The most rare species in owl family, which were declared extinct in 1884, was found after 113 years in 1997 at central India. In 2015 the forest department recorded their population only 250 in numbers and declared critically endangered spices. 
The spices was also spotted in Maharashtra, Gujarat, Madhya Pradesh, and Orissa state of India. Bird watchers can see these spices at Chatwa, Padwa, Talda, Toranmal, khaknaar forest ranges, and Melghat tigar reserves of central India.

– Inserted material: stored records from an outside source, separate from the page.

(* ===== verification/RustText.v ===== *)
(** Numbers as text, as the Rust standard library reads and writes them: what
    server/src/query.rs and server/src/pgwire.rs rely on when they turn cells
    into JSON values and PostgreSQL text.

    [str::parse] for [bool], [i64], [u64] and floats, and [to_string] for
    integers and floats. Floats are the binary interchange formats of
    [SpecFloat] at the precision and exponent range of [f32] and [f64]. *)

From Stdlib Require Import SpecFloat Ascii String.
From stdpp Require Import base numbers list strings pretty.
From S2P Require Import Prelude.

(** ** Integers *)

Definition i64_min : Z := - 2 ^ 63.
Definition i64_max : Z := 2 ^ 63 - 1.

Definition digit_of (c : ascii) : option Z :=
  let n := Z.of_N (Ascii.N_of_ascii c) in
  if decide (48 <= n <= 57)%Z then Some (n - 48)%Z else None.

(** [checked_mul] and [checked_add] at a type with the given bounds. *)
Definition checked (lo hi z : Z) : option Z :=
  if decide (lo <= z <= hi)%Z then Some z else None.

(** The loop of [from_str_radix]: every step is checked; a negative number is
    accumulated downwards, so that the minimum of the type can be read. *)
Fixpoint parse_digits (lo hi sg : Z) (s : string) (acc : Z) : option Z :=
  match s with
  | EmptyString => Some acc
  | String c s' =>
      d ← digit_of c;
      t ← checked lo hi (acc * 10);
      acc' ← checked lo hi (t + sg * d);
      parse_digits lo hi sg s' acc'
  end.

(** [from_str_radix(src, 10)]: no digits is an error, a leading plus is
    allowed, a leading minus only at a signed type. *)
Definition parse_int (signed : bool) (lo hi : Z) (s : string) : option Z :=
  match s with
  | EmptyString => None
  | String "+" EmptyString | String "-" EmptyString => None
  | String "+" s' => parse_digits lo hi 1 s' 0
  | String "-" s' =>
      if signed then parse_digits lo hi (-1) s' 0 else parse_digits lo hi 1 s 0
  | _ => parse_digits lo hi 1 s 0
  end.

Definition parse_i64 : string -> option Z := parse_int true i64_min i64_max.
Definition parse_u64 : string -> option Z := parse_int false 0 u64_max.

(** [str::parse::<bool>]. *)
Definition parse_bool (s : string) : option bool :=
  if decide (s = "true") then Some true
  else if decide (s = "false") then Some false
  else None.

(** ** Floats *)

Section Floats.
Context (prec emax : Z).

(** The float nearest to [m * 10^e], ties to even. *)
Definition round_decimal (neg : bool) (m e : Z) : spec_float :=
  match m, e with
  | Zpos p, Zneg k =>
      let '(q, e', l) := SFdiv_core_binary prec emax (Zpos p) 0 (10 ^ Zpos k) 0 in
      binary_round_aux prec emax neg q e' l
  | Zpos p, _ =>
      match (Zpos p * 10 ^ e)%Z with
      | Zpos m' => binary_round prec emax neg m' 0
      | _ => S754_zero neg
      end
  | _, _ => S754_zero neg
  end.

(** A run of digits: its value after [acc], its length, and the rest. *)
Fixpoint digit_run (s : string) (acc : Z) (n : nat) : Z * nat * string :=
  match s with
  | String c s' =>
      match digit_of c with
      | Some d => digit_run s' (acc * 10 + d) (S n)
      | None => (acc, n, s)
      end
  | EmptyString => (acc, n, s)
  end.

(** The digits of an exponent; the accumulator saturates. *)
Fixpoint exponent_run (s : string) (acc : Z) : Z * string :=
  match s with
  | String c s' =>
      match digit_of c with
      | Some d => exponent_run s' (if decide (acc < 65536)%Z then acc * 10 + d else acc)%Z
      | None => (acc, s)
      end
  | EmptyString => (acc, s)
  end.

Definition starts_digit (s : string) : bool :=
  match s with String c _ => bool_decide (is_Some (digit_of c)) | EmptyString => false end.

(** [parse_scientific]: a sign and at least one digit. *)
Definition parse_scientific (s : string) : option (Z * string) :=
  let '(neg, s') :=
    match s with
    | String "-" r => (true, r)
    | String "+" r => (false, r)
    | _ => (false, s)
    end in
  if starts_digit s' then
    let '(e, r) := exponent_run s' 0 in
    Some ((if neg then - e else e)%Z, r)
  else None.

(** [parse_number]: digits, a fraction, an exponent, and nothing after it;
    one digit at least on either side of the point. *)
Definition parse_number (s : string) : option (Z * Z) :=
  let '(m, n1, s1) := digit_run s 0 0 in
  let '(m, n2, s2) :=
    match s1 with
    | String "." r => digit_run r m 0
    | _ => (m, O, s1)
    end in
  if decide (n1 + n2 = 0)%nat then None else
  match s2 with
  | String "e" r | String "E" r =>
      '(e, rest) ← parse_scientific r;
      if decide (rest = "") then Some (m, e - Z.of_nat n2)%Z else None
  | EmptyString => Some (m, - Z.of_nat n2)%Z
  | _ => None
  end.

Definition ascii_lower (c : ascii) : ascii :=
  let n := Ascii.N_of_ascii c in
  if decide (65 <= n <= 90)%N then Ascii.ascii_of_N (n + 32) else c.

Fixpoint lower (s : string) : string :=
  match s with
  | EmptyString => EmptyString
  | String c s' => String (ascii_lower c) (lower s')
  end.

(** [parse_inf_nan], in any case. *)
Definition parse_inf_nan (neg : bool) (s : string) : option spec_float :=
  if decide (lower s = "nan") then Some S754_nan
  else if decide (lower s = "inf" \/ lower s = "infinity") then Some (S754_infinity neg)
  else None.

Definition parse_float (s : string) : option spec_float :=
  let '(neg, s') :=
    match s with
    | String "-" r => (true, r)
    | String "+" r => (false, r)
    | _ => (false, s)
    end in
  match parse_number s' with
  | Some (m, e) => Some (round_decimal neg m e)
  | None => parse_inf_nan neg s'
  end.

(** *** Printing

    [Display] prints the shortest decimal that reads back as the same float,
    the nearest to it if there are several, without an exponent. [num / den]
    is the absolute value. *)

(** The [p] with [10^(p-1) <= num/den < 10^p]. *)
Fixpoint decimal_point (fuel : nat) (num den : Z) (p : Z) : Z :=
  match fuel with
  | O => p
  | S f =>
      if decide (den <= num)%Z then decimal_point f num (den * 10) (p + 1)
      else if decide (num * 10 < den)%Z then decimal_point f (num * 10) den (p - 1)
      else p
  end.

(** The decimal with [n] digits on either side of the value that reads back. *)
Definition shortest_at (x : spec_float) (num den p : Z) (n : nat) : option (Z * Z) :=
  let s := (p - Z.of_nat n)%Z in
  let '(a, b) := if decide (s < 0)%Z then (num * 10 ^ (- s), den)%Z
                 else (num, den * 10 ^ s)%Z in
  let d := (a / b)%Z in
  let down := SFeqb (round_decimal false d s) x in
  let up := SFeqb (round_decimal false (d + 1) s) x in
  if up && (negb down || bool_decide (b <= 2 * (a mod b))%Z)
  then Some (if decide (d + 1 = 10 ^ Z.of_nat n)%Z then (1, s + Z.of_nat n) else (d + 1, s))%Z
  else if down then Some (d, s) else None.

Fixpoint shortest_from (fuel : nat) (x : spec_float) (num den p : Z) (n : nat) : Z * Z :=
  match fuel with
  | O => (0, 0)%Z
  | S f =>
      match shortest_at x num den p n with
      | Some r => r
      | None => shortest_from f x num den p (S n)
      end
  end.

Fixpoint zeros (n : nat) : string :=
  match n with O => "" | S n' => String "0" (zeros n') end.

(** [d * 10^s] without an exponent. *)
Definition decimal_text (d s : Z) : string :=
  let t := pretty d in
  if decide (0 <= s)%Z then t +:+ zeros (Z.to_nat s)
  else
    let k := Z.to_nat (- s) in
    let n := String.length t in
    if decide (n <= k) then "0." +:+ zeros (k - n) +:+ t
    else substring 0 (n - k) t +:+ "." +:+ substring (n - k) k t.

(** [to_string] of a float. 1100 places cover the decimal points of [f64]
    values, and every [f64] has at most 767 significant decimal digits. *)
Definition float_to_string (x : spec_float) : string :=
  let sign (s : bool) := if s then "-" else "" in
  match x with
  | S754_nan => "NaN"
  | S754_infinity s => sign s +:+ "inf"
  | S754_zero s => sign s +:+ "0"
  | S754_finite s m e =>
      let '(num, den) := if decide (0 <= e)%Z then (Zpos m * 2 ^ e, 1)%Z
                         else (Zpos m, 2 ^ (- e))%Z in
      let p := decimal_point 1100 num den 0 in
      let '(d, k) := shortest_from 800 (S754_finite false m e) num den p 1 in
      sign s +:+ decimal_text d k
  end.
End Floats.

Definition parse_f64 : string -> option spec_float := parse_float 53 1024.
Definition f64_to_string : spec_float -> string := float_to_string 53 1024.
Definition f32_to_string : spec_float -> string := float_to_string 24 128.

Definition is_finite (x : spec_float) : bool :=
  match x with S754_zero _ | S754_finite _ _ _ => true | _ => false end.

(** ** Reading back what was printed *)

Lemma digit_of_pretty (d : N) :
  (d < 10)%N -> digit_of (pretty_N_char d) = Some (Z.of_N d).
Proof.
  intros Hd. assert (d = 0 \/ d = 1 \/ d = 2 \/ d = 3 \/ d = 4 \/ d = 5 \/ d = 6 \/ d = 7
    \/ d = 8 \/ d = 9)%N as Hc by lia.
  by repeat destruct Hc as [->|Hc]; [..|subst].
Qed.

Lemma parse_digits_step lo hi sg c s acc (d : Z) :
  digit_of c = Some d -> (lo <= acc * 10 <= hi)%Z -> (lo <= acc * 10 + sg * d <= hi)%Z ->
  parse_digits lo hi sg (String c s) acc = parse_digits lo hi sg s (acc * 10 + sg * d).
Proof.
  intros Hc H1 H2. simpl. rewrite Hc. simpl.
  unfold checked. by rewrite decide_True by done; simpl; rewrite decide_True by done.
Qed.

(** The digits of [x] in front of [s] leave the accumulator at [x], counted in
    the direction [sg], as long as that is in range. *)
Lemma parse_digits_pretty lo hi sg (x : N) s :
  (lo <= 0 <= hi)%Z -> (sg = 1 \/ sg = -1)%Z -> (lo <= sg * Z.of_N x <= hi)%Z ->
  parse_digits lo hi sg (pretty_N_go x s) 0 = parse_digits lo hi sg s (sg * Z.of_N x).
Proof.
  intros H0 Hsg. revert s. induction (N.lt_wf_0 x) as [x _ IH]; intros s Hx.
  destruct (decide (x = 0)%N) as [->|Hn].
  { rewrite pretty_N_go_0. f_equal. lia. }
  rewrite pretty_N_go_step by lia.
  pose proof (N.div_mod x 10 ltac:(lia)) as Hdm.
  pose proof (N.mod_lt x 10 ltac:(lia)) as Hm.
  assert (x `div` 10 < x)%N by (apply N.div_lt; lia).
  set (q := (x `div` 10)%N) in *. set (r := (x `mod` 10)%N) in *. clearbody q r.
  rewrite IH by (done || (destruct Hsg as [-> | ->]; lia)).
  rewrite (parse_digits_step _ _ _ _ _ _ _ (digit_of_pretty _ Hm))
    by (destruct Hsg as [-> | ->]; lia).
  f_equal. destruct Hsg as [-> | ->]; lia.
Qed.

(** A printed number starts with a digit. *)
Lemma pretty_N_go_head (x : N) s :
  (0 < x)%N -> exists d s', (d < 10)%N /\ pretty_N_go x s = String (pretty_N_char d) s'.
Proof.
  revert s. induction (N.lt_wf_0 x) as [x _ IH]; intros s Hx.
  rewrite pretty_N_go_step by lia.
  destruct (decide (x `div` 10 = 0)%N) as [->|Hn].
  - rewrite pretty_N_go_0. eexists _, _. split; [|done]. apply N.mod_lt. lia.
  - apply IH; [apply N.div_lt; lia|by apply N.neq_0_lt_0].
Qed.

Lemma parse_int_digit signed lo hi c s (d : Z) :
  digit_of c = Some d ->
  parse_int signed lo hi (String c s) = parse_digits lo hi 1 (String c s) 0.
Proof. destruct c as [[] [] [] [] [] [] [] []]; try done; by destruct s. Qed.

Lemma parse_int_pos signed lo hi (p : positive) :
  (lo <= 0)%Z -> (Zpos p <= hi)%Z -> parse_int signed lo hi (pretty (Zpos p)) = Some (Zpos p).
Proof.
  intros Hlo Hhi. change (pretty (Zpos p)) with (pretty_N_go (N.pos p) "").
  destruct (pretty_N_go_head (N.pos p) "" ltac:(lia)) as (d & s' & Hd & Heq).
  rewrite Heq, (parse_int_digit _ _ _ _ _ _ (digit_of_pretty d Hd)), <- Heq.
  rewrite parse_digits_pretty; [simpl; f_equal; lia|lia|lia|simpl Z.of_N; lia].
Qed.

Lemma parse_int_neg lo hi (p : positive) :
  (0 <= hi)%Z -> (lo <= Zneg p)%Z -> parse_int true lo hi (pretty (Zneg p)) = Some (Zneg p).
Proof.
  intros Hhi Hlo. change (pretty (Zneg p)) with (String "-" (pretty_N_go (N.pos p) "")).
  destruct (pretty_N_go_head (N.pos p) "" ltac:(lia)) as (d & s' & Hd & Heq).
  transitivity (parse_digits lo hi (-1) (pretty_N_go (N.pos p) "") 0); [by rewrite Heq|].
  rewrite parse_digits_pretty; [simpl; f_equal; lia|lia|lia|simpl Z.of_N; lia].
Qed.

Lemma parse_i64_pretty z : (i64_min <= z <= i64_max)%Z -> parse_i64 (pretty z) = Some z.
Proof.
  intros Hz. unfold parse_i64. destruct z as [|p|p]; [done| |].
  - apply parse_int_pos; [done|lia].
  - apply parse_int_neg; [done|lia].
Qed.

Lemma parse_u64_pretty z : is_u64 z -> parse_u64 (pretty z) = Some z.
Proof.
  intros [H1 H2]. unfold parse_u64. destruct z as [|p|p]; [done| |lia].
  apply parse_int_pos; lia.
Qed.

(** What is read is in the range of the type. *)
Lemma parse_digits_range lo hi sg s acc z :
  (lo <= acc <= hi)%Z -> parse_digits lo hi sg s acc = Some z -> (lo <= z <= hi)%Z.
Proof.
  revert acc. induction s as [|c s IH]; intros acc Hacc; simpl; [by intros [= <-]|].
  unfold checked. intros H. repeat case_match; simplify_option_eq; eauto.
Qed.

Lemma parse_int_range signed lo hi s z :
  (lo <= 0 <= hi)%Z -> parse_int signed lo hi s = Some z -> (lo <= z <= hi)%Z.
Proof.
  intros H0 H. unfold parse_int in H.
  repeat case_match; simplify_eq; eauto using parse_digits_range.
Qed.

(** The text of a number is not the text of a Boolean. *)
Lemma parse_bool_pretty (z : Z) : parse_bool (pretty z) = None.
Proof.
  assert (forall c s, pretty z = String c s -> c <> "t"%char /\ c <> "f"%char) as Hc.
  { intros c s. destruct z as [|p|p].
    - by intros [= <- <-].
    - change (pretty (Zpos p)) with (pretty_N_go (N.pos p) "").
      destruct (pretty_N_go_head (N.pos p) "" ltac:(lia)) as (d & s' & Hd & ->).
      intros [= <- _]. pose proof (digit_of_pretty d Hd) as H.
      split; intros Heq; by rewrite Heq in H.
    - by intros [= <- _]. }
  unfold parse_bool. rewrite !decide_False; [done| |]; intros Heq;
    destruct (Hc _ _ Heq); congruence.
Qed.

(** A number too large for a signed type is refused by it, not truncated. *)
Lemma parse_i64_too_big z : (i64_max < z)%Z -> parse_i64 (pretty z) = None.
Proof.
  intros Hz. destruct (parse_i64 (pretty z)) as [z'|] eqn:E; [|done].
  exfalso. pose proof (parse_int_range _ _ _ _ _ (conj (ltac:(done) : (i64_min <= 0)%Z) (ltac:(done) : (0 <= i64_max)%Z)) E) as Hr.
  destruct z as [|p|p]; [done| |done].
  assert (parse_int true i64_min (Zpos p) (pretty (Zpos p)) = Some (Zpos p)) as H1
    by (apply parse_int_pos; [done|lia]).
  revert E H1. unfold parse_i64.
  change (pretty (Zpos p)) with (pretty_N_go (N.pos p) "").
  destruct (pretty_N_go_head (N.pos p) "" ltac:(lia)) as (d & s' & Hd & ->).
  rewrite !(parse_int_digit _ _ _ _ _ _ (digit_of_pretty d Hd)).
  generalize (String (pretty_N_char d) s') 0%Z. intros s.
  induction s as [|c s IH]; intros acc; simpl; [intros [= ->] [= ->]; lia|].
  unfold checked. intros E H1.
  repeat case_match; simplify_option_eq; eauto.
Qed.

(** Floats read and print as in Rust, on values that exercise the rounding. *)
Example float_texts :
  (from_option f64_to_string "none" <$> (parse_f64 <$>
    ["1e3"; "0.1"; ".5"; "5."; "."; "1e23"; "0.30000000000000004"; "-0"; "inf"; "1e400";
     "9007199254740993"; "1e"]))
  = ["1000"; "0.1"; "0.5"; "5"; "none"; "100000000000000000000000"; "0.30000000000000004";
     "-0"; "inf"; "inf"; "9007199254740992"; "none"].
Proof. vm_compute. reflexivity. Qed.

The forest owlet is small (23 cm) and stocky. It is a typical owlet with a rather unspotted crown and heavily banded wings and tail. They have a relatively large skull and beak. The forest owlet has the fewer and fainter spots on the crown and back. The upperparts are dark grey-brown. The upper breast is almost solid brown and the sides are barred with a white central wedge in the lower breast that is sometimes unmarked, especially in males. The primaries are darker and distinct. The wings and tail are banded with white trailing edges. A dark carpal patch on the underwing visible in flight. The facial disc is pale and the eyes are yellow

I appreciate the efforts of Indian forest department for conserving these rare spices, which others have declared extinct. And pray they does better to increase their numbers.
Not just Tigers but also other endangered spices are need to be brought into attention and the efforts taken to save them.